La Repubblica del 16.06.2020

Sveva, con ricostruzione 3d ritrova l’udito. La mamma: “Il Santobono un’eccellenza”

NAPOLI. Adesso Sveva, che tra meno di un mese compirà cinque anni, ci sente bene, proprio come i suoi coetanei, da entrambe le orecchie. Potrà andare a scuola, socializzare e giocare, restando al passo con i compagni. La piccola è stata sottoposta all’intervento eseguito al Santobono dall’Unità operativa di Chirurgia protesica della sordità infantile, centro di riferimento regionali. Entusiasta Maby, la mamma: «Sveva aveva avuto solo un ritardo nel linguaggio, ma noi abbiamo avuto fiducia nel Santobono. Appena nata l’abbiamo portata lì perché sapevamo che c’era un centro di eccellenza in questo campo e che in tanti si rivolgono a questo da fuori regione, come noi che siamo venuti dalle Marche».
Dopo l’orecchio bionico impiantato a tanti bimbi con gravissimi deficit uditivi, ancora un traguardo per il Santobono. Stavolta, sempre grazie alla tenacia e alla professionalità del primario di Chirurgia protesica della sordità infantile Antonio Della Volpe, è stato effettuato un intervento rivoluzionario. Di sicuro il primo in Italia, secondo alcuni uno dei pochi al mondo: un modello anatomico ricostruito in 3d per inserire una protesi nella sede anatomica in cui normalmente si trova l’orecchio e l’apparato che consente di udire. Alla realizzazione della procedura, un mix tra chirurgia e biotecnologie avanzate, hanno lavorato in molti. Destinataria del protocollo innovativo è dunque Sveva che, nata a Benevento, vive ad Ancona con i genitori, un fratellino e una sorellina di sei e di un anno. Lei è venuta al mondo con una rara malformazione: l’atresia auris, che significa non solo la mancanza parziale del padiglione auricolare, ma anche l’assenza del condotto uditivo esterno. «Un’anomalia anatomica come questa rende più complesso l’intervento – esordisce Della Volpe – normalmente ci sono step che guidano la mano dell’operatore per inserire una protesi acustica: sono i cosiddetti “punti di rèpere” chirurgici, cioè punti di riferimento precisi che consentono di programmare dove e come inserire una protesi nella giusta sede e in corretto rapporto con le strutture contigue». Nel caso della piccola Sveva, mancando una parte di osso (temporale), è stata progettato a tavolino un modello anatomico in plastica, realizzata su misura.
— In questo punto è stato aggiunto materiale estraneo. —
(* ===== verification/SourceSafety.v ===== *)
(** * The source controller keeps its invariant (session_source.rs)

    Every operation of Source.v takes a controller that matches its peer's view
    (SourceStream.v) to one that does, or to one that failed and left nothing
    behind that its effects could still clean up. *)

From stdpp Require Import gmap.
From S2P Require Import Prelude F64 Types Geometry Topology Floor Messages Sequence Ownership Clicks.
From S2P Require Import SessionPacer SessionHealth SessionQuality SourceEdges SourceState HeldInput.
From S2P Require Import Source SourceStream.

(** The updates that have a name of their own, read like the others. *)
Ltac ux :=
  unfold landed, begin_hold, set_local, clear_remote_delivery, sent, requested, add_recent,
    set_carried in *;
  unfold clear_pushes in *; sx.

Section Core.
Context (base d : Z) (v0 : PeerView).
#[local] Notation Base := (Base base v0).
#[local] Notation Match := (Match base d).
#[local] Notation Alive := (Alive base d v0).
#[local] Notation Dead := (Dead base v0).
#[local] Notation OK := (Ok_ base d v0).
#[local] Notation Over := (Over base v0).

(** A fallible step: running if it says so, failed otherwise. *)
Definition good (m : SourceController * bool) : Prop :=
  if snd m then Alive (fst m) else Dead (fst m).

Lemma over_ok s : Over s -> OK s.
Proof. intros [H _]. by right. Qed.
Lemma alive_failed s : Alive s -> failed s = false.
Proof. intros (H & _). unfold failed. by rewrite H. Qed.
Lemma dead_failed s : Dead s -> failed s = true.
Proof. intros ((f & Hf) & _). unfold failed. rewrite Hf. by apply bool_decide_eq_true_2. Qed.
Lemma alive_fail s f : Alive s -> Dead (fail s f).
Proof. intros (v & HB & _)%alive_base. by eapply fail_dead. Qed.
Ancora Della Volpe: «Lavorare di fresa su una sezione ossea, è come incidere e scolpire un pezzo di marmo. Ma se mancano punti di riferimento si procede alla cieca e si rischia di ledere la meninge (a livello della fossa cranica media), il nervo facciale o il seno laterale (grosso vaso venoso deputato al deflusso di sangue dal cervello, ndr)
». Nasce da questi ostacoli, il lavoro svolto con l’ingegnere Luigi Iuppariello e con il neuro-radiologo Eugenio Covelli. «Siamo partiti dall’esecuzione di una Tac multistrato ad alta risoluzione che ha permesso di acquisire – continua Della Volpe – fedelmente le sezioni anatomiche. Poi, una volta elaborate le sequenze con un software, è stato possibile convertirle in immagini 3d e, infine, attraverso il computer collegato con una stampante 3d, si è arrivati alla riproduzione del modello anatomico reale. In effetti, abbiamo realizzato diversi modelli per pianificare la strategia chirurgica. Con la fresa è stata creata la loggia per la protesi ad ancoraggio osseo: la si inserisce nell’osso, dove viene fissata con viti autofilettanti. Poi, una volta suturata la cute, viene attivata la funzionalità della protesi. L’attivazione si realizza mediante una parte esterna che, attraverso una connessione magnetica, riceve il suono e lo trasforma in impulso inviato dalla sezione di protesi impiantata sotto la pelle». Il successo della procedura eviterà problemi di apprendimento e nello sviluppo cognitivo, precisa lo specialista.